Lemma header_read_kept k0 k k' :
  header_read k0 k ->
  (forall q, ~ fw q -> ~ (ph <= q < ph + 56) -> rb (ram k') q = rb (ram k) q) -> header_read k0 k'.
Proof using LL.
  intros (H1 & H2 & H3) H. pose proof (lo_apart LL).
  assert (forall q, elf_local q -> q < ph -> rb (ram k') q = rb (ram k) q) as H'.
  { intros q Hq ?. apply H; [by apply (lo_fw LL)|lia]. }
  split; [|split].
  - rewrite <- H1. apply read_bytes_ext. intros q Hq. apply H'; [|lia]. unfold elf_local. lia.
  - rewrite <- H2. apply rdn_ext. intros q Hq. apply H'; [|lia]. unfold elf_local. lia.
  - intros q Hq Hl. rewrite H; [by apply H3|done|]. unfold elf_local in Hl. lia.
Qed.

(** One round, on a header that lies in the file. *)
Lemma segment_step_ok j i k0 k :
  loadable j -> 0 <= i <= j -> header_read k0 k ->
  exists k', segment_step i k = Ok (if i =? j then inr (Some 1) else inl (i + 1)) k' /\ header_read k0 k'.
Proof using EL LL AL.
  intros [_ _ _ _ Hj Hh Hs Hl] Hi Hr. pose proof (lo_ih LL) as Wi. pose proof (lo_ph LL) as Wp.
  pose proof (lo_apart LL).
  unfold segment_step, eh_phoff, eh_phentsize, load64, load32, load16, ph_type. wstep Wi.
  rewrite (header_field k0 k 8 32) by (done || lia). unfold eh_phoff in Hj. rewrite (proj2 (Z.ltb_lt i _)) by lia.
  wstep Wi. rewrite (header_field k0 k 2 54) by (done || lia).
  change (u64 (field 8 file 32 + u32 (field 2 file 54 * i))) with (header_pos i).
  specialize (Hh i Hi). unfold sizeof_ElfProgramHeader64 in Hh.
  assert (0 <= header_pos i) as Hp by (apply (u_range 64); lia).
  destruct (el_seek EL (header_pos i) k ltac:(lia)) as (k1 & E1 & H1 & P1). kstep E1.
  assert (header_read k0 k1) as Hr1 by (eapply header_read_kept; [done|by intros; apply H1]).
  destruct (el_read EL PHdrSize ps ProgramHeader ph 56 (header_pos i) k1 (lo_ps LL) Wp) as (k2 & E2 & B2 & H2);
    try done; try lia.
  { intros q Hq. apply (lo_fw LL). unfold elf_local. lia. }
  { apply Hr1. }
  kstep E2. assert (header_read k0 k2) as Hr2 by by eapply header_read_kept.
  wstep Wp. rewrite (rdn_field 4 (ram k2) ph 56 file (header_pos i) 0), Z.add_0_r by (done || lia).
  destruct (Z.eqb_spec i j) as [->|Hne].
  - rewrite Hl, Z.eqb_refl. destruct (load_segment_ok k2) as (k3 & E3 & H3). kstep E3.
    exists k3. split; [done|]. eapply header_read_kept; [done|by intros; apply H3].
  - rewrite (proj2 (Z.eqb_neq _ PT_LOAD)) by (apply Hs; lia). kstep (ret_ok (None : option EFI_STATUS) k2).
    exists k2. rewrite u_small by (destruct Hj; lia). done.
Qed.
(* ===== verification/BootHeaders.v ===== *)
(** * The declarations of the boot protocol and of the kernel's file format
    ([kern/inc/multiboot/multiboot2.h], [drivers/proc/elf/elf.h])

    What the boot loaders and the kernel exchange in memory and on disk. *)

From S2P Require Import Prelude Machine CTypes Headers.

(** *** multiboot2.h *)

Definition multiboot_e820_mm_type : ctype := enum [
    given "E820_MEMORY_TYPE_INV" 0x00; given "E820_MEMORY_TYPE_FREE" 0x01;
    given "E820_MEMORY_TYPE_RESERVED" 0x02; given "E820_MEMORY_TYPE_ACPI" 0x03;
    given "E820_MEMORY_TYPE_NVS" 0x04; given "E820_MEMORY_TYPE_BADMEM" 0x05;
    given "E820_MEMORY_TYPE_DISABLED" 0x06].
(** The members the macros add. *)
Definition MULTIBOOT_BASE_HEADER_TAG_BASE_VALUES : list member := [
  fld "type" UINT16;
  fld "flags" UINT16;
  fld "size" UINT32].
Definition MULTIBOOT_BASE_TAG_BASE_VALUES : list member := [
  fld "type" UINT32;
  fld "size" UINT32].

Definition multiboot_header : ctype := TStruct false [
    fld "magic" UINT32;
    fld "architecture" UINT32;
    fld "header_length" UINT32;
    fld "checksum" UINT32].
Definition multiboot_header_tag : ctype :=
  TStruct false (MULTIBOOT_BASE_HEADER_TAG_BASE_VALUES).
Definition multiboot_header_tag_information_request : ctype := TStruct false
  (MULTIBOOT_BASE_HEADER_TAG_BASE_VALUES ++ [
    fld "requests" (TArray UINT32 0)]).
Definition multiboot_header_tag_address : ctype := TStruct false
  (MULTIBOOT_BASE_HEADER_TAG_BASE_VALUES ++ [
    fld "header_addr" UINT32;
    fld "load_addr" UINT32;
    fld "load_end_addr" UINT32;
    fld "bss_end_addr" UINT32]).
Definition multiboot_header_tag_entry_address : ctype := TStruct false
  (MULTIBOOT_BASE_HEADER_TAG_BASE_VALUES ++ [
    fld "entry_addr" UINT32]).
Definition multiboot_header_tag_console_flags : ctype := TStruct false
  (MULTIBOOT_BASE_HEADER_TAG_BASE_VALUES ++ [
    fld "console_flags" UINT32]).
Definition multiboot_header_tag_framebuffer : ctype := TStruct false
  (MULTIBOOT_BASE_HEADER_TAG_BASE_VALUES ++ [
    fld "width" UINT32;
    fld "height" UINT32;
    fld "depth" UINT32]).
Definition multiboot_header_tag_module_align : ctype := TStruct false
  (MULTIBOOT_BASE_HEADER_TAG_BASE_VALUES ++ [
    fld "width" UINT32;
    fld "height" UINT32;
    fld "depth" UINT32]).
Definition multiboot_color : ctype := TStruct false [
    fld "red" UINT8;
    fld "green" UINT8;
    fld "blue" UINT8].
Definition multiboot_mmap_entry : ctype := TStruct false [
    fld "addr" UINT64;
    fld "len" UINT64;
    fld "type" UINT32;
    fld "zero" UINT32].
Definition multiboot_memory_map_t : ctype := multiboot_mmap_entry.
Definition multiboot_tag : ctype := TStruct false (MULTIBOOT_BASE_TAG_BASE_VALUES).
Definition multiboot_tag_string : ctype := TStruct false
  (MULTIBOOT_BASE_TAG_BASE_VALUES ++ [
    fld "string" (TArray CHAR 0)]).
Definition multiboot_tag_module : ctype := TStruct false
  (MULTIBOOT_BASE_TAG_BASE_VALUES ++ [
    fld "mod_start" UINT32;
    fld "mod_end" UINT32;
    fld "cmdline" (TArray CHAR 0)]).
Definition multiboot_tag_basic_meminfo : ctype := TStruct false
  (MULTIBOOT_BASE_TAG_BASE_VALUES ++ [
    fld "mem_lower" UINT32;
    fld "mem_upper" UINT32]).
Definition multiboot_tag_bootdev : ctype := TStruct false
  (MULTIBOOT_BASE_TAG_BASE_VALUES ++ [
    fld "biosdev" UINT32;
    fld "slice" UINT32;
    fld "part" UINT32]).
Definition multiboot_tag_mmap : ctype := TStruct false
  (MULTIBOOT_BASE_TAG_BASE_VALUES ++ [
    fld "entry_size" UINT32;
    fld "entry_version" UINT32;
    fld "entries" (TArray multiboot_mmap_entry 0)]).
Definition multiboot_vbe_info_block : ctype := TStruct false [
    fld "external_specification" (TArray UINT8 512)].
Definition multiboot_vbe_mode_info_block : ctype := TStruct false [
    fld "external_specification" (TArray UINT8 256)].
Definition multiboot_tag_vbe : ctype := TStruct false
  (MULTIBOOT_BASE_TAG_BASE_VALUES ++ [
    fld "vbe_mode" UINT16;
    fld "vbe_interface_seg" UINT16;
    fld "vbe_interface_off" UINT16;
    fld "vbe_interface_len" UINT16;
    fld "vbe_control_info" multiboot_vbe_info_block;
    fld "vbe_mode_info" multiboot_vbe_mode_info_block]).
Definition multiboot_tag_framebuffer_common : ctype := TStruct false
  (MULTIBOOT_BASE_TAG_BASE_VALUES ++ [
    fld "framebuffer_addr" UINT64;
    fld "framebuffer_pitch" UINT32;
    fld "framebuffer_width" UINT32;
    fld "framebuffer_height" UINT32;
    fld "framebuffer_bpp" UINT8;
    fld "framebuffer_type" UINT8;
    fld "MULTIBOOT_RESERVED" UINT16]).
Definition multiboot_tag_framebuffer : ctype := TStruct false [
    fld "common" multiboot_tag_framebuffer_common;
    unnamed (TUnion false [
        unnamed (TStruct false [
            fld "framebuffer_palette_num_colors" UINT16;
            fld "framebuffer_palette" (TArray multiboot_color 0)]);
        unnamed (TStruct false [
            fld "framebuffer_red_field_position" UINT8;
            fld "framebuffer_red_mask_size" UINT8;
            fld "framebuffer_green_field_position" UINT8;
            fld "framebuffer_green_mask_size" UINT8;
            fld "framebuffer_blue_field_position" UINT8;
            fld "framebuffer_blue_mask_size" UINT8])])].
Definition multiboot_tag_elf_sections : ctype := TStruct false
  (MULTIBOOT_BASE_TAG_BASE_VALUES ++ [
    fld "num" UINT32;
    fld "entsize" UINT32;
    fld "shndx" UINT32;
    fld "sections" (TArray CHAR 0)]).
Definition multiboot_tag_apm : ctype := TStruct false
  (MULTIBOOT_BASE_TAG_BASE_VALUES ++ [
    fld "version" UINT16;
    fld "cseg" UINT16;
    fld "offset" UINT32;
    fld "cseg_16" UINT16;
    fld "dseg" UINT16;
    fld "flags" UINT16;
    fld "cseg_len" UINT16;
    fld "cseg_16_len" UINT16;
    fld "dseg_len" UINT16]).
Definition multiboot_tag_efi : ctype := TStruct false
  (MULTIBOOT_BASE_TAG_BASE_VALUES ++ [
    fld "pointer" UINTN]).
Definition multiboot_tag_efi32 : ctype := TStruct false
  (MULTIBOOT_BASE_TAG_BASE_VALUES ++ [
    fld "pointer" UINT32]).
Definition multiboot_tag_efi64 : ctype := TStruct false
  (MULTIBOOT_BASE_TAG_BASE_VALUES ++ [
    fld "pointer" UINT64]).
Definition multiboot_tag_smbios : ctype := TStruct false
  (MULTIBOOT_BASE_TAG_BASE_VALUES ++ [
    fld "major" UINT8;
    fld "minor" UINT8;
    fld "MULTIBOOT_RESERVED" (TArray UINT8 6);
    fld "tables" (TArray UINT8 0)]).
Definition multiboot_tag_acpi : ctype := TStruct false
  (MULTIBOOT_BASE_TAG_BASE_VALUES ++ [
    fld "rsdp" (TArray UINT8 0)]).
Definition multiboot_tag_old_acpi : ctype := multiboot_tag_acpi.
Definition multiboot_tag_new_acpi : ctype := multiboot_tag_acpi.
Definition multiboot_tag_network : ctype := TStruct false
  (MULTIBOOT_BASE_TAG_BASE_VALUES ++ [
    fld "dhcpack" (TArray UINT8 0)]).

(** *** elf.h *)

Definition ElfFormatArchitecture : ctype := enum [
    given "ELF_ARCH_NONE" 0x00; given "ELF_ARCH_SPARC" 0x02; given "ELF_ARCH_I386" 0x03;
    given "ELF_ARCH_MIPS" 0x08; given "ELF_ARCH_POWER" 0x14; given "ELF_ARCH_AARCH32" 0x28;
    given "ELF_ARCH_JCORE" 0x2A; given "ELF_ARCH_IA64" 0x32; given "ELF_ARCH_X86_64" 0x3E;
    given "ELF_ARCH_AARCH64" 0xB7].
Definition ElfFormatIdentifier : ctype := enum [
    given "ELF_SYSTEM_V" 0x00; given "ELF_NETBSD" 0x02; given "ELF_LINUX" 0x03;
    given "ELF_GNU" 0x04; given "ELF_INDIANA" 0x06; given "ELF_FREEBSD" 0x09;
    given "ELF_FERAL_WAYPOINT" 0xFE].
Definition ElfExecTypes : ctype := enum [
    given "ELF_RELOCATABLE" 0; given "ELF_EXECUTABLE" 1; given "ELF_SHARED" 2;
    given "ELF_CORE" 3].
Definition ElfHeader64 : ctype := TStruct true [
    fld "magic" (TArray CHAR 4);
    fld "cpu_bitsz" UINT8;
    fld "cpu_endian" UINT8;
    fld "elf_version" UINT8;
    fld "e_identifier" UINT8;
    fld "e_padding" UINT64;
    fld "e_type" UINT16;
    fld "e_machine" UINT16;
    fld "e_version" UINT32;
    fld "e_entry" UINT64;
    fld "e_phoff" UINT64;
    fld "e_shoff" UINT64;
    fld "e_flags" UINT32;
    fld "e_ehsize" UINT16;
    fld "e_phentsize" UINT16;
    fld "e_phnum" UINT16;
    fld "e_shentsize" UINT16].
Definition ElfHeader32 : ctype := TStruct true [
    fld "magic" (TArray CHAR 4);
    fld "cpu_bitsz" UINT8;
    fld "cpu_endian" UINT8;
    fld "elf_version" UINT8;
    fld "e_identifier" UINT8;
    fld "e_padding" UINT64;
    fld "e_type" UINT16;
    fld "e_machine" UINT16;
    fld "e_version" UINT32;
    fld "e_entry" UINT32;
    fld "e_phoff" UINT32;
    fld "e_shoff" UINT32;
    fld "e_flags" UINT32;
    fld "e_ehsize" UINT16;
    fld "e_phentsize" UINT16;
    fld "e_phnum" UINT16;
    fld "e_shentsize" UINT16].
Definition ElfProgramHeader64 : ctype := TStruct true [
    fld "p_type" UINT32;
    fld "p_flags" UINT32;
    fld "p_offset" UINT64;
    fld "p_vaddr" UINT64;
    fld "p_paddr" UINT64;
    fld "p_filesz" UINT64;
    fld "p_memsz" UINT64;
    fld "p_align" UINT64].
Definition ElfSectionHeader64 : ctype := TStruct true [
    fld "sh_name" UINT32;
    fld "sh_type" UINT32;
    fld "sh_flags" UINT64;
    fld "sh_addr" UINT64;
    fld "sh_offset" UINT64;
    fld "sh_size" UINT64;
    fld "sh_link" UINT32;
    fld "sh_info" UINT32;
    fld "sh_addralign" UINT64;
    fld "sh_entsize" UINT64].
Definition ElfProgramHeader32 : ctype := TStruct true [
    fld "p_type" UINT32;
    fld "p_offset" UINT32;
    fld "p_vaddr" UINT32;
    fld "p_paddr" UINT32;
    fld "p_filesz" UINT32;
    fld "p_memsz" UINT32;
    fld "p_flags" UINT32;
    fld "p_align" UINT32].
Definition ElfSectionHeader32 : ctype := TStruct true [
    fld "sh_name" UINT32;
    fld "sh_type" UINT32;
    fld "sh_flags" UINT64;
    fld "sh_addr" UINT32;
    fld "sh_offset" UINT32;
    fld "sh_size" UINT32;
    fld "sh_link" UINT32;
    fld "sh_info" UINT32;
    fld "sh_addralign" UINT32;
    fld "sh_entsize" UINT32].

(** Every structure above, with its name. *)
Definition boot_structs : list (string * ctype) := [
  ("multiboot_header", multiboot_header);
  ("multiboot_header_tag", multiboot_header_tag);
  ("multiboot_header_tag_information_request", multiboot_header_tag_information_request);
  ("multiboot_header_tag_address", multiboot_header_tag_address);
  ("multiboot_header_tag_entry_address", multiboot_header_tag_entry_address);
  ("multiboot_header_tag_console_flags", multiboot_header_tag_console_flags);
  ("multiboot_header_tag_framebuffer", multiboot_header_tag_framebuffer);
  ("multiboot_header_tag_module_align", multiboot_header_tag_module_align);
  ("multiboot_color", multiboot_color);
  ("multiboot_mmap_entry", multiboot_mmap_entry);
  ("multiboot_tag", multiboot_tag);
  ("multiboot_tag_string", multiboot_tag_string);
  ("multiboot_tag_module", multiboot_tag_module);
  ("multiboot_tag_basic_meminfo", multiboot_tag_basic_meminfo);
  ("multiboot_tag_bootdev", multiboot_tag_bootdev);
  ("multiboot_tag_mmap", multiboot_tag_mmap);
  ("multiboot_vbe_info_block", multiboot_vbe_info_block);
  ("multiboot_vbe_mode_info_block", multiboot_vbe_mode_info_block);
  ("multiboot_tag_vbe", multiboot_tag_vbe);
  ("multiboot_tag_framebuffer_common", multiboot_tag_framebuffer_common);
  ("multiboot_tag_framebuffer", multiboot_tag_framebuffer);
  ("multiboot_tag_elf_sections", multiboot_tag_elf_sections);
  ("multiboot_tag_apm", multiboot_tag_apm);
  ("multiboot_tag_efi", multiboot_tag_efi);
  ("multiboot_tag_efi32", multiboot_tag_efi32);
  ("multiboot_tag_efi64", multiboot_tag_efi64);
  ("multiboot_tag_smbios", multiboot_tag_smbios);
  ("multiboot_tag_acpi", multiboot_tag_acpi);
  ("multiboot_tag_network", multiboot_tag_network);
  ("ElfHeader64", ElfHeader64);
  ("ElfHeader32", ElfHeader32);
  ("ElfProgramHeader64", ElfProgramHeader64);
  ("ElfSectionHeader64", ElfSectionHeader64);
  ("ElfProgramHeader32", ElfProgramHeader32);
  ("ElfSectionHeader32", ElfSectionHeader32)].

════════

The reply should hold only the lines from the top of the records through the line that has "assert (forall q, elf_local", each one exact.

Lemma header_read_kept k0 k k' :
  header_read k0 k ->
  (forall q, ~ fw q -> ~ (ph <= q < ph + 56) -> rb (ram k') q = rb (ram k) q) -> header_read k0 k'.
Proof using LL.
  intros (H1 & H2 & H3) H. pose proof (lo_apart LL).
  assert (forall q, elf_local q -> q < ph -> rb (ram k') q = rb (ram k) q) as H'.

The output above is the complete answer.